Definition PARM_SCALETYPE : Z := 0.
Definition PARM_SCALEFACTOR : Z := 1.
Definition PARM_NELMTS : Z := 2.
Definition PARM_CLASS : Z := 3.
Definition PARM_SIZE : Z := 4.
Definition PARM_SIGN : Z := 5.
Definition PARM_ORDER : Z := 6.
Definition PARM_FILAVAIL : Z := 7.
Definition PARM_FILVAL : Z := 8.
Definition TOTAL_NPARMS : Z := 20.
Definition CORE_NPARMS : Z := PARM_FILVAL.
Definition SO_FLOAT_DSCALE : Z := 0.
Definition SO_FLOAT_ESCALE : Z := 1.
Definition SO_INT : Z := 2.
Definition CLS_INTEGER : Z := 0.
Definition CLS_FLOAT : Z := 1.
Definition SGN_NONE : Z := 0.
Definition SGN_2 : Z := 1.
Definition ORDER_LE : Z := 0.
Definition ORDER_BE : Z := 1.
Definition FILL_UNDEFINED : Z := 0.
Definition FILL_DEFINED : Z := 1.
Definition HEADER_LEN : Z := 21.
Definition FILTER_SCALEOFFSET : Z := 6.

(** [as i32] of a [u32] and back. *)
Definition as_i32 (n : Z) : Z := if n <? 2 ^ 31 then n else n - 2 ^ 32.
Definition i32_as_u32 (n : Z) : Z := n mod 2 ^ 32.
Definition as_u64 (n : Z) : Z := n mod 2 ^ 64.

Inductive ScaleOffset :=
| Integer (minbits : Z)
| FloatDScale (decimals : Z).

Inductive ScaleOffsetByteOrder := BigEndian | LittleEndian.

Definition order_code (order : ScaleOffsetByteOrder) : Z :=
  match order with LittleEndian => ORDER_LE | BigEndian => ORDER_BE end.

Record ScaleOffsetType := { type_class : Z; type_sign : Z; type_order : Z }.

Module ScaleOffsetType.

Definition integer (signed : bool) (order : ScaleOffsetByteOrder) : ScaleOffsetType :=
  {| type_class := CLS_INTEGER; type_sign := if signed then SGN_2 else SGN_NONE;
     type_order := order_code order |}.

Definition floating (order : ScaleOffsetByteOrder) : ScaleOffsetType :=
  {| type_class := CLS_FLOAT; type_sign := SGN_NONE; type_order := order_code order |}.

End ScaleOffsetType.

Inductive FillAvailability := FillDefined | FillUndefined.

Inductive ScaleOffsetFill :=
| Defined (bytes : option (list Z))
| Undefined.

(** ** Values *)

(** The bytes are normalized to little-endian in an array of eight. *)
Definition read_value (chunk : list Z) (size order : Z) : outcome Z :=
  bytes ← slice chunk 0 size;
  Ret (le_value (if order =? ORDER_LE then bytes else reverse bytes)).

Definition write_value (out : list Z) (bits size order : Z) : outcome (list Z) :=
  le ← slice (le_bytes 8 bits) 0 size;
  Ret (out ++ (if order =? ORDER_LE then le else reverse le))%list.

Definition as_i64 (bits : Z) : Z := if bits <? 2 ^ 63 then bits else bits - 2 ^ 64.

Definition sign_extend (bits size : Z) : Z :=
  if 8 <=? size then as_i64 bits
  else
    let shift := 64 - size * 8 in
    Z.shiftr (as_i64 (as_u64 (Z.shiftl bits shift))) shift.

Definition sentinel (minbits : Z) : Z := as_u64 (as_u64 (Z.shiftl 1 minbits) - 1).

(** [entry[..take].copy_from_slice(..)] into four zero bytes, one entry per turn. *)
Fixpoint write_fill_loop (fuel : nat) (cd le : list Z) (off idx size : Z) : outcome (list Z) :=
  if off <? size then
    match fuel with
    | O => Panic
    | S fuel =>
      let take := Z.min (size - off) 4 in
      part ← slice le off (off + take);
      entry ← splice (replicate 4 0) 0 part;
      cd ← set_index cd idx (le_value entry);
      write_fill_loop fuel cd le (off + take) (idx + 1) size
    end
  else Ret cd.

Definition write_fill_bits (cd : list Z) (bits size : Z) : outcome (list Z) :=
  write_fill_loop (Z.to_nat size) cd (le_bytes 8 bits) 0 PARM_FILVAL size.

[DIRECTIONS] Reproduce exactly what is written in the listing above.

[ANSWER BOX]
Definition PARM_SCALETYPE : Z := 0.
Definition PARM_SCALEFACTOR : Z := 1.
Definition PARM_NELMTS : Z := 2.
Definition PARM_CLASS : Z := 3.
Definition PARM_SIZE : Z := 4.
Definition PARM_SIGN : Z := 5.
Definition PARM_ORDER : Z := 6.
Definition PARM_FILAVAIL : Z := 7.
Definition PARM_FILVAL : Z := 8.
Definition TOTAL_NPARMS : Z := 20.
Definition CORE_NPARMS : Z := PARM_FILVAL.
Definition SO_FLOAT_DSCALE : Z := 0.
Definition SO_FLOAT_ESCALE : Z := 1.
Definition SO_INT : Z := 2.
Definition CLS_INTEGER : Z := 0.
Definition CLS_FLOAT : Z := 1.
Definition SGN_NONE : Z := 0.
Definition SGN_2 : Z := 1.
Definition ORDER_LE : Z := 0.
Definition ORDER_BE : Z := 1.
Definition FILL_UNDEFINED : Z := 0.
Definition FILL_DEFINED : Z := 1.
Definition HEADER_LEN : Z := 21.
Definition FILTER_SCALEOFFSET : Z := 6.

(** [as i32] of a [u32] and back. *)
Definition as_i32 (n : Z) : Z := if n <? 2 ^ 31 then n else n - 2 ^ 32.
Definition i32_as_u32 (n : Z) : Z := n mod 2 ^ 32.
Definition as_u64 (n : Z) : Z := n mod 2 ^ 64.

Inductive ScaleOffset :=
| Integer (minbits : Z)
| FloatDScale (decimals : Z).

Inductive ScaleOffsetByteOrder := BigEndian | LittleEndian.

Definition order_code (order : ScaleOffsetByteOrder) : Z :=
  match order with LittleEndian => ORDER_LE | BigEndian => ORDER_BE end.

Record ScaleOffsetType := { type_class : Z; type_sign : Z; type_order : Z }.

Module ScaleOffsetType.

Definition integer (signed : bool) (order : ScaleOffsetByteOrder) : ScaleOffsetType :=
  {| type_class := CLS_INTEGER; type_sign := if signed then SGN_2 else SGN_NONE;
     type_order := order_code order |}.

Definition floating (order : ScaleOffsetByteOrder) : ScaleOffsetType :=
  {| type_class := CLS_FLOAT; type_sign := SGN_NONE; type_order := order_code order |}.

End ScaleOffsetType.

Inductive FillAvailability := FillDefined | FillUndefined.

Inductive ScaleOffsetFill :=
| Defined (bytes : option (list Z))
| Undefined.

(** ** Values *)

(** The bytes are normalized to little-endian in an array of eight. *)
Definition read_value (chunk : list Z) (size order : Z) : outcome Z :=
  bytes ← slice chunk 0 size;
  Ret (le_value (if order =? ORDER_LE then bytes else reverse bytes)).

Definition write_value (out : list Z) (bits size order : Z) : outcome (list Z) :=
  le ← slice (le_bytes 8 bits) 0 size;
  Ret (out ++ (if order =? ORDER_LE then le else reverse le))%list.

Definition as_i64 (bits : Z) : Z := if bits <? 2 ^ 63 then bits else bits - 2 ^ 64.

Definition sign_extend (bits size : Z) : Z :=
  if 8 <=? size then as_i64 bits
  else
    let shift := 64 - size * 8 in
    Z.shiftr (as_i64 (as_u64 (Z.shiftl bits shift))) shift.

Definition sentinel (minbits : Z) : Z := as_u64 (as_u64 (Z.shiftl 1 minbits) - 1).

(** [entry[..take].copy_from_slice(..)] into four zero bytes, one entry per turn. *)
Fixpoint write_fill_loop (fuel : nat) (cd le : list Z) (off idx size : Z) : outcome (list Z) :=
  if off <? size then
    match fuel with
    | O => Panic
    | S fuel =>
      let take := Z.min (size - off) 4 in
      part ← slice le off (off + take);
      entry ← splice (replicate 4 0) 0 part;
      cd ← set_index cd idx (le_value entry);
      write_fill_loop fuel cd le (off + take) (idx + 1) size
    end
  else Ret cd.

Definition write_fill_bits (cd : list Z) (bits size : Z) : outcome (list Z) :=
  write_fill_loop (Z.to_nat size) cd (le_bytes 8 bits) 0 PARM_FILVAL size.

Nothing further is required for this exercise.